### EXERCISE OBJECTIVE
What you give back must match the records below word for word.

Stored data:
(** * multi-logfile-analysis: the log ingestion and filtering pipeline

    A shallow embedding of [app/utils.py] ([LogEntry], [parse_log_time]) and
    of [app/log_processor.py] ([LogProcessor]), together with the two
    patterns that [app/main_window.py] passes to the processor.

    Python [str] values are modelled as [string]: sequences of code points
    below 256.  The character tables ([isspace], [\d], [\w], [lower]) are
    the Unicode ones restricted to that range.  Exceptions are values of
    [exn] carried by the [result] monad; a [try]/[except] is a [match] on
    the result. *)

From Stdlib Require Import Bool Arith ZArith Lia List Ascii String.
From Stdlib Require Import Strings.Byte.
From Stdlib Require Import Sorting.Sorted Sorting.Permutation.
Import ListNotations.

Open Scope string_scope.
Open Scope list_scope.
Open Scope Z_scope.

(* ================================================================== *)
(** ** Exceptions *)

Inductive exn : Type :=
| ReError            (* re.error *)
| IndexError
| AttributeError
| TypeError
| ValueError
| UnboundLocalError
| ImportError.

Inductive result (A : Type) : Type :=
| Ok (a : A)
| Raise (e : exn).

Arguments Ok {A} a.
Arguments Raise {A} e.

Definition bind {A B : Type} (r : result A) (f : A -> result B) : result B :=
  match r with
  | Ok a => f a
  | Raise e => Raise e
  end.

Notation "x <- c ;; k" := (bind c (fun x => k))
  (at level 61, c at next level, right associativity).
(** * CRM backend: segment rules, personalization, campaign delivery, queue drain

    A shallow embedding of the TypeScript sources of the CRM backend
    (rule evaluator, segment controller and population service, message
    personalization, message queue, delivery receipts, campaign delivery
    and campaign statistics), followed by the properties proved about it.

    Modelling conventions.
    - A MongoDB collection is a list of documents in insertion (natural)
      order; [find] is [List.filter], [findOne] is [List.find] and
      [countDocuments] is the length of the filtered list.
    - ObjectIds are integers; [String(id)] is decimal printing.
    - JavaScript numbers that hold counts, amounts and timestamps are
      integers ([Z], timestamps in milliseconds; a count is below
      [2 ^ 53], so it is a binary64 number).  A percentage is a binary64
      number, given by its rational value ([Q]); the arithmetic that
      computes it rounds every result to the nearest binary64 number
      (module [Number]).
    - Strings are [string]; [toLowerCase] lowers the ASCII letters.
    - [new Date()], [Date.now()] and [Math.random()] are explicit inputs.
    - An [await]ed handler runs atomically.  The wake-up of the queue
      processor is also given in its two parts, before and after its
      delay, between which other handlers may write.
    - In a Mongoose update document a key whose value is [undefined] is
      left out of the update. *)

From Stdlib Require Import ZArith Lia Ascii String List QArith Qround Qpower Lqa Bool.
From Stdlib Require Import Floats.SpecFloat.
From stdpp Require Import base option list strings pretty.
Import ListNotations.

### FINAL ANSWER
(** * multi-logfile-analysis: the log ingestion and filtering pipeline

    A shallow embedding of [app/utils.py] ([LogEntry], [parse_log_time]) and
    of [app/log_processor.py] ([LogProcessor]), together with the two
    patterns that [app/main_window.py] passes to the processor.

    Python [str] values are modelled as [string]: sequences of code points
    below 256.  The character tables ([isspace], [\d], [\w], [lower]) are
    the Unicode ones restricted to that range.  Exceptions are values of
    [exn] carried by the [result] monad; a [try]/[except] is a [match] on
    the result. *)

From Stdlib Require Import Bool Arith ZArith Lia List Ascii String.
From Stdlib Require Import Strings.Byte.
From Stdlib Require Import Sorting.Sorted Sorting.Permutation.
Import ListNotations.

Open Scope string_scope.
Open Scope list_scope.
Open Scope Z_scope.

(* ================================================================== *)
(** ** Exceptions *)

Inductive exn : Type :=
| ReError            (* re.error *)
| IndexError
| AttributeError
| TypeError
| ValueError
| UnboundLocalError
| ImportError.

Inductive result (A : Type) : Type :=
| Ok (a : A)
| Raise (e : exn).

Arguments Ok {A} a.
Arguments Raise {A} e.

Definition bind {A B : Type} (r : result A) (f : A -> result B) : result B :=
  match r with
  | Ok a => f a
  | Raise e => Raise e
  end.

Notation "x <- c ;; k" := (bind c (fun x => k))
  (at level 61, c at next level, right associativity).
(** * CRM backend: segment rules, personalization, campaign delivery, queue drain

    A shallow embedding of the TypeScript sources of the CRM backend
    (rule evaluator, segment controller and population service, message
    personalization, message queue, delivery receipts, campaign delivery
    and campaign statistics), followed by the properties proved about it.

    Modelling conventions.
    - A MongoDB collection is a list of documents in insertion (natural)
      order; [find] is [List.filter], [findOne] is [List.find] and
      [countDocuments] is the length of the filtered list.
    - ObjectIds are integers; [String(id)] is decimal printing.
    - JavaScript numbers that hold counts, amounts and timestamps are
      integers ([Z], timestamps in milliseconds; a count is below
      [2 ^ 53], so it is a binary64 number).  A percentage is a binary64
      number, given by its rational value ([Q]); the arithmetic that
      computes it rounds every result to the nearest binary64 number
      (module [Number]).
    - Strings are [string]; [toLowerCase] lowers the ASCII letters.
    - [new Date()], [Date.now()] and [Math.random()] are explicit inputs.
    - An [await]ed handler runs atomically.  The wake-up of the queue
      processor is also given in its two parts, before and after its
      delay, between which other handlers may write.
    - In a Mongoose update document a key whose value is [undefined] is
      left out of the update. *)

From Stdlib Require Import ZArith Lia Ascii String List QArith Qround Qpower Lqa Bool.
From Stdlib Require Import Floats.SpecFloat.
From stdpp Require Import base option list strings pretty.
Import ListNotations.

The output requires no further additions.